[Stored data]
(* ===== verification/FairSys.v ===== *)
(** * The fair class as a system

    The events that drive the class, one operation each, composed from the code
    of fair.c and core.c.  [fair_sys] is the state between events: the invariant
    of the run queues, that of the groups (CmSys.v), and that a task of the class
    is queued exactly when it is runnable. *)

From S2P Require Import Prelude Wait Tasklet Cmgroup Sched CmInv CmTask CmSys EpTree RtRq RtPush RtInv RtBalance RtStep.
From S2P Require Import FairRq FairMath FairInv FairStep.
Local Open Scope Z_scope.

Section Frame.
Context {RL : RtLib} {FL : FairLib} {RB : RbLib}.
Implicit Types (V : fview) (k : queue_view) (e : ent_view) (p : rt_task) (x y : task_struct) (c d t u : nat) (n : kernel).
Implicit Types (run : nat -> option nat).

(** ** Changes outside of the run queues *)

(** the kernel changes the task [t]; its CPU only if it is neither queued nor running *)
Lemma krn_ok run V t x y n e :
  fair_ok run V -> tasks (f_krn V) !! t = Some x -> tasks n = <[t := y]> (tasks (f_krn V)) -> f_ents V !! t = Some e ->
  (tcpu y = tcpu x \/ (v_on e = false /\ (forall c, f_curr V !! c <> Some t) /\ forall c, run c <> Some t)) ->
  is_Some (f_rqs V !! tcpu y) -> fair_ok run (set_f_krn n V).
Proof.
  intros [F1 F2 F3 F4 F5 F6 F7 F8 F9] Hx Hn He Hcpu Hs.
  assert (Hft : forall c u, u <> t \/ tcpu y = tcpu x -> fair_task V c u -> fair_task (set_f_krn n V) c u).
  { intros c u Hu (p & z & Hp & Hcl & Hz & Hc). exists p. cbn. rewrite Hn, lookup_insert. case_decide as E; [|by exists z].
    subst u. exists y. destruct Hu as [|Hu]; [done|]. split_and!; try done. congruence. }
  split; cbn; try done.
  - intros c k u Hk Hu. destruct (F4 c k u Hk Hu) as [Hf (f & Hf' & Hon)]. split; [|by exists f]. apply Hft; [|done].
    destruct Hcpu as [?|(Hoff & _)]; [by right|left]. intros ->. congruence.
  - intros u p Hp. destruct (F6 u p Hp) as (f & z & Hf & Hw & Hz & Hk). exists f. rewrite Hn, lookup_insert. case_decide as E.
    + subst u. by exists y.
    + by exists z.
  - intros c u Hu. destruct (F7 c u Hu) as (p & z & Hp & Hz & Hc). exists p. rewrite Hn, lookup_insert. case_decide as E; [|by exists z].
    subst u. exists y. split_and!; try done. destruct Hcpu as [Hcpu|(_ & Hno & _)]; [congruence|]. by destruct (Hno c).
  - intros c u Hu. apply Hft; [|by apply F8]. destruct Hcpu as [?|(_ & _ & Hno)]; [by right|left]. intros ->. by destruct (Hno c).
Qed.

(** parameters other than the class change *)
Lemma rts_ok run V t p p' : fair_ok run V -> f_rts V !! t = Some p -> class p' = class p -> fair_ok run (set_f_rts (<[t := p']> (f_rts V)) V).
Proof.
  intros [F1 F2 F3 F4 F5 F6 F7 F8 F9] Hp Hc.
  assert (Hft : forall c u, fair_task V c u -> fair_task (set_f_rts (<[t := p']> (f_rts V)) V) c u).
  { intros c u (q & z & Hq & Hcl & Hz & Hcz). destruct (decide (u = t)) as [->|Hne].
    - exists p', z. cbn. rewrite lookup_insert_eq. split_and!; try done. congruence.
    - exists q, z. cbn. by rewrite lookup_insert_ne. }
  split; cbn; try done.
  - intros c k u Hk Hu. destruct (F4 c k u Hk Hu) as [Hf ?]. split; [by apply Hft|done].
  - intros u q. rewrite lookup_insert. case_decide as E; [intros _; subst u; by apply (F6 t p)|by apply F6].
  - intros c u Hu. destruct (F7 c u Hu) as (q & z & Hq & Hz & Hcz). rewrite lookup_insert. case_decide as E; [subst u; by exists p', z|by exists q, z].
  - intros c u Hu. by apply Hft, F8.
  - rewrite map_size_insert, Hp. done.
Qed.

** What you have to do **
Would you please copy exactly the part of the entries above that begins at the line containing "assert (Hft : forall c u, fair_task" and ends at the line containing "t)) as [->|Hne].", both lines included?

** Output below **
  assert (Hft : forall c u, fair_task V c u -> fair_task (set_f_rts (<[t := p']> (f_rts V)) V) c u).
  { intros c u (q & z & Hq & Hcl & Hz & Hcz). destruct (decide (u = t)) as [->|Hne].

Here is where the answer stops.